Remember a while ago when I was running my Memoir Monday series? I got to a point where I couldn’t read so many memoirs all at once because the entire industry (genre?) seems to be dealing in pain and trauma. If you don’t have some kind of abuse in your past, you’re not publishing memoir right now, or so it would seem. Even the light hearted memoir has to have portions that have an “if I wasn’t laughing, I’d be crying” kind of feel.
Heart Berries is chock full of these themes and more. The writing is set like a journal, like a “dear diary” kind of confessional. It covers relationships and parenthood and mental illness. The entries lead you on the author’s journey of self-discovery – through a psych ward, on a reservation (the author is of Native American descent), in the homes of others and her interactions with her children.
I’m not really sure what to say about this book.
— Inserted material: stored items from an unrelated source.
(** * Social-media normalisation engine: a shallow embedding and its properties

    The engine turns the JSON answers of five platform APIs (twitter,
    instagram, tiktok, facebook, youtube) into documents and folds them into a
    summary report.  The Python sources are embedded function by function:

    - JSON trees and Python dictionaries are [value]s; a dictionary is an
      association list in insertion order;
    - code that may raise runs in the error monad [result]; a [try/except]
      that swallows the exception is [try_except] or [try_or_none];
    - extraction loops that append to a list inside a [try] run in the
      writer-with-error monad [emit], which keeps what was appended before
      the exception;
    - the wall clock, the local time zone and the library routines that are
      not re-implemented here are the fields of the class [PyRuntime].

    Text is modelled as Rocq strings, i.e. ASCII text; case mapping and the
    regular-expression classes are the ASCII ones.  Python floats are
    idealised as exact rationals. *)

From Stdlib Require Import ZArith QArith Qround Lia Bool Ascii String List.
From stdpp Require Import base list strings gmap.

Close Scope Q_scope.
Open Scope string_scope.
Open Scope list_scope.
Open Scope Z_scope.

(** ** Python values *)

Module Py.

#[warnings="-register-all"]
Inductive value : Type :=
| VNone
| VBool (b : bool)
| VInt (z : Z)
| VFloat (q : Q)
| VStr (s : string)
| VList (l : list value)
| VDict (kvs : list (string * value)).

Inductive exn : Type :=
| AttributeError | KeyError | TypeError | ValueError
| IndexError | ZeroDivisionError | OverflowError | OSError.

(** The outcome of a Python expression: a value or a raised exception. *)
Inductive result (A : Type) : Type :=
| Ok (a : A)
| Raise (e : exn).
Arguments Ok {A} a.
Arguments Raise {A} e.

Definition bind {A B} (f : A → result B) (m : result A) : result B :=
  match m with Ok a => f a | Raise e => Raise e end.

#[export] Instance result_ret : MRet result := @Ok.
#[export] Instance result_bind : MBind result := @bind.

(** [try: m except: return h] *)
Definition try_except {A} (m : result A) (h : A) : A :=
  match m with Ok a => a | Raise _ => h end.

(** [try: return m except: return None], the shape of every document builder. *)
Definition try_or_none {A} (m : result A) : option A :=
  match m with Ok a => Some a | Raise _ => None end.

Fixpoint mapM {A B} (f : A → result B) (l : list A) : result (list B) :=
  match l with
  | [] => Ok []
  | x :: r => y ← f x; ys ← mapM f r; Ok (y :: ys)
  end.

(** *** Dictionaries *)

Fixpoint assoc {A} (k : string) (kvs : list (string * A)) : option A :=
  match kvs with
  | [] => None
  | (k', v) :: r => if String.eqb k k' then Some v else assoc k r
  end.

(** [d[k] = v]: an existing key keeps its position, a new key goes last. *)
Fixpoint assoc_set {A} (k : string) (v : A) (kvs : list (string * A))
  : list (string * A) :=
  match kvs with
  | [] => [(k, v)]
  | (k', v') :: r =>
      if String.eqb k k' then (k, v) :: r else (k', v') :: assoc_set k v r
  end.

Definition keys {A} (kvs : list (string * A)) : list string := map fst kvs.

(** [d.get(k, default)]; every non-dictionary lacks the method. *)
Definition get (d : value) (k : string) (default : value) : result value :=
  match d with
  | VDict kvs => Ok (from_option id default (assoc k kvs))
  | _ => Raise AttributeError
  end.

(** [d.get(k)] *)
Definition get_none (d : value) (k : string) : result value := get d k VNone.

(** [v[k]] for a string subscript [k]. *)
Definition subscript (v : value) (k : string) : result value :=
  match v with
  | VDict kvs =>
      match assoc k kvs with Some x => Ok x | None => Raise KeyError end
  | _ => Raise TypeError
  end.

(** [v[0]] *)
Definition first (v : value) : result value :=
  match v with
  | VList (x :: _) => Ok x
  | VList [] => Raise IndexError
  | VStr (String c _) => Ok (VStr (String c ""))
  | VStr "" => Raise IndexError
  | VDict kvs =>
      (* integer key 0 is never a key of a JSON object *)
      Raise KeyError
  | _ => Raise TypeError
  end.

(** *** Truth value, numbers, comparison *)

Definition truthy (v : value) : bool :=
  match v with
  | VNone => false
  | VBool b => b
  | VInt z => negb (z =? 0)
  | VFloat q => negb (Qeq_bool q 0)
  | VStr s => negb (String.eqb s "")
  | VList l => match l with [] => false | _ => true end
  | VDict kvs => match kvs with [] => false | _ => true end
  end.

(** [a or b], the right operand evaluated only when needed. *)
Definition py_or (a : value) (b : result value) : result value :=
  if truthy a then Ok a else b.

Inductive num : Type := NInt (z : Z) | NFloat (q : Q).

(** [bool] is a subclass of [int]. *)
Definition num_of (v : value) : option num :=
  match v with
  | VBool b => Some (NInt (Z.b2z b))
  | VInt z => Some (NInt z)
  | VFloat q => Some (NFloat q)
  | _ => None
  end.

Definition num_Q (n : num) : Q :=
  match n with NInt z => inject_Z z | NFloat q => q end.

Definition value_of_num (n : num) : value :=
  match n with NInt z => VInt z | NFloat q => VFloat q end.

Definition num_add (a b : num) : num :=
  match a, b with
  | NInt x, NInt y => NInt (x + y)
  | _, _ => NFloat (Qplus (num_Q a) (num_Q b))
  end.

(** [isinstance(v, (int, float))] *)
Definition is_number (v : value) : bool :=
  match num_of v with Some _ => true | None => false end.

(** [v > z] for an integer literal [z]. *)
Definition gt_int (v : value) (z : Z) : result bool :=
  match num_of v with
  | Some n => Ok (negb (Qle_bool (num_Q n) (inject_Z z)))
  | None => Raise TypeError
  end.

(** [isinstance(v, (int, float)) and v > 0] *)
Definition positive_number (v : value) : bool :=
  match num_of v with
  | Some n => negb (Qle_bool (num_Q n) (inject_Z 0))
  | None => false
  end.

(** [v == z] for an integer literal [z]. *)
Definition eq_int (v : value) (z : Z) : bool :=
  match num_of v with
  | Some n => Qeq_bool (num_Q n) (inject_Z z)
  | None => false
  end.

(** [v == s] for a string literal [s]. *)
Definition eq_str (v : value) (s : string) : bool :=
  match v with VStr t => String.eqb t s | _ => false end.

(** [a + b] *)
Definition add (a b : value) : result value :=
  match num_of a, num_of b with
  | Some x, Some y => Ok (value_of_num (num_add x y))
  | _, _ =>
      match a, b with
      | VStr s, VStr t => Ok (VStr (s +:+ t))
      | VList l, VList m => Ok (VList (l ++ m))
      | _, _ => Raise TypeError
      end
  end.

(** Rounding to the nearest integer, ties to even ([round]). *)
Definition round_half_even (q : Q) : Z :=
  let n := Qfloor q in
  match Qcompare (Qminus q (inject_Z n)) (Qmake 1 2) with
  | Lt => n
  | Gt => n + 1
  | Eq => if Z.even n then n else n + 1
  end.

(** [round(q, 2)] *)
Definition round2 (q : Q) : Q :=
  Qmake (round_half_even (Qmult q (inject_Z 100))) 100.

(** [a / b], always a float. *)
Definition true_div (a b : value) : result Q :=
  match num_of a, num_of b with
  | Some x, Some y =>
      if Qeq_bool (num_Q y) 0 then Raise ZeroDivisionError
      else Ok (Qdiv (num_Q x) (num_Q y))
  | _, _ => Raise TypeError
  end.

(** [sum(values)] *)
Fixpoint sum_from (acc : value) (l : list value) : result value :=
  match l with
  | [] => Ok acc
  | x :: r => acc' ← add acc x; sum_from acc' r
  end.

Definition sum (l : list value) : result value := sum_from (VInt 0) l.

(** [for x in v] *)
Definition iter (v : value) : result (list value) :=
  match v with
  | VList l => Ok l
  | VDict kvs => Ok (map (λ kv, VStr kv.1) kvs)
  | VStr s => Ok (map (λ c, VStr (String c "")) (list_ascii_of_string s))
  | _ => Raise TypeError
  end.

(** *** Text *)

Definition lower_char (c : ascii) : ascii :=
  let n := N_of_ascii c in
  if ((65 <=? n) && (n <=? 90))%N then ascii_of_N (n + 32) else c.

(** [s.lower()] *)
Fixpoint lower (s : string) : string :=
  match s with
  | "" => ""
  | String c r => String (lower_char c) (lower r)
  end.

(** [needle in hay] on strings: substring containment. *)
Fixpoint contains (needle hay : string) : bool :=
  String.prefix needle hay ||
  match hay with
  | "" => false
  | String _ r => contains needle r
  end.

(** [s in v] for a string literal [s]: substring of a string, key of a
    dictionary, element of a list. *)
Definition str_in (s : string) (v : value) : result bool :=
  match v with
  | VStr t => Ok (contains s t)
  | VDict kvs => Ok (bool_decide (is_Some (assoc s kvs)))
  | VList l => Ok (existsb (λ x, eq_str x s) l)
  | _ => Raise TypeError
  end.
It’s very short, only about 150 pages, and it’s like a dramatic monologue that will either touch you deep in your heart, leave you confused, or both. It is a very personal journey. I felt like I was eavesdropping or spying on someone who was truly struggling and there was nothing I could do to help. It was super emotional and thoughtful and weird. I got to the end and I just said “WOAH” out loud; I didn’t know what to do with what I had just read.
I encourage you to try this one out. It won’t take you long to read, and it’ll for sure make you feel things. I’d be interested to hear what you think, because I’m still not entirely sure what I think.
I’m never sure what to feel about memoirs. When reading them, I just have a hard time taking them seriously. Maybe that is because they typically are such a downer.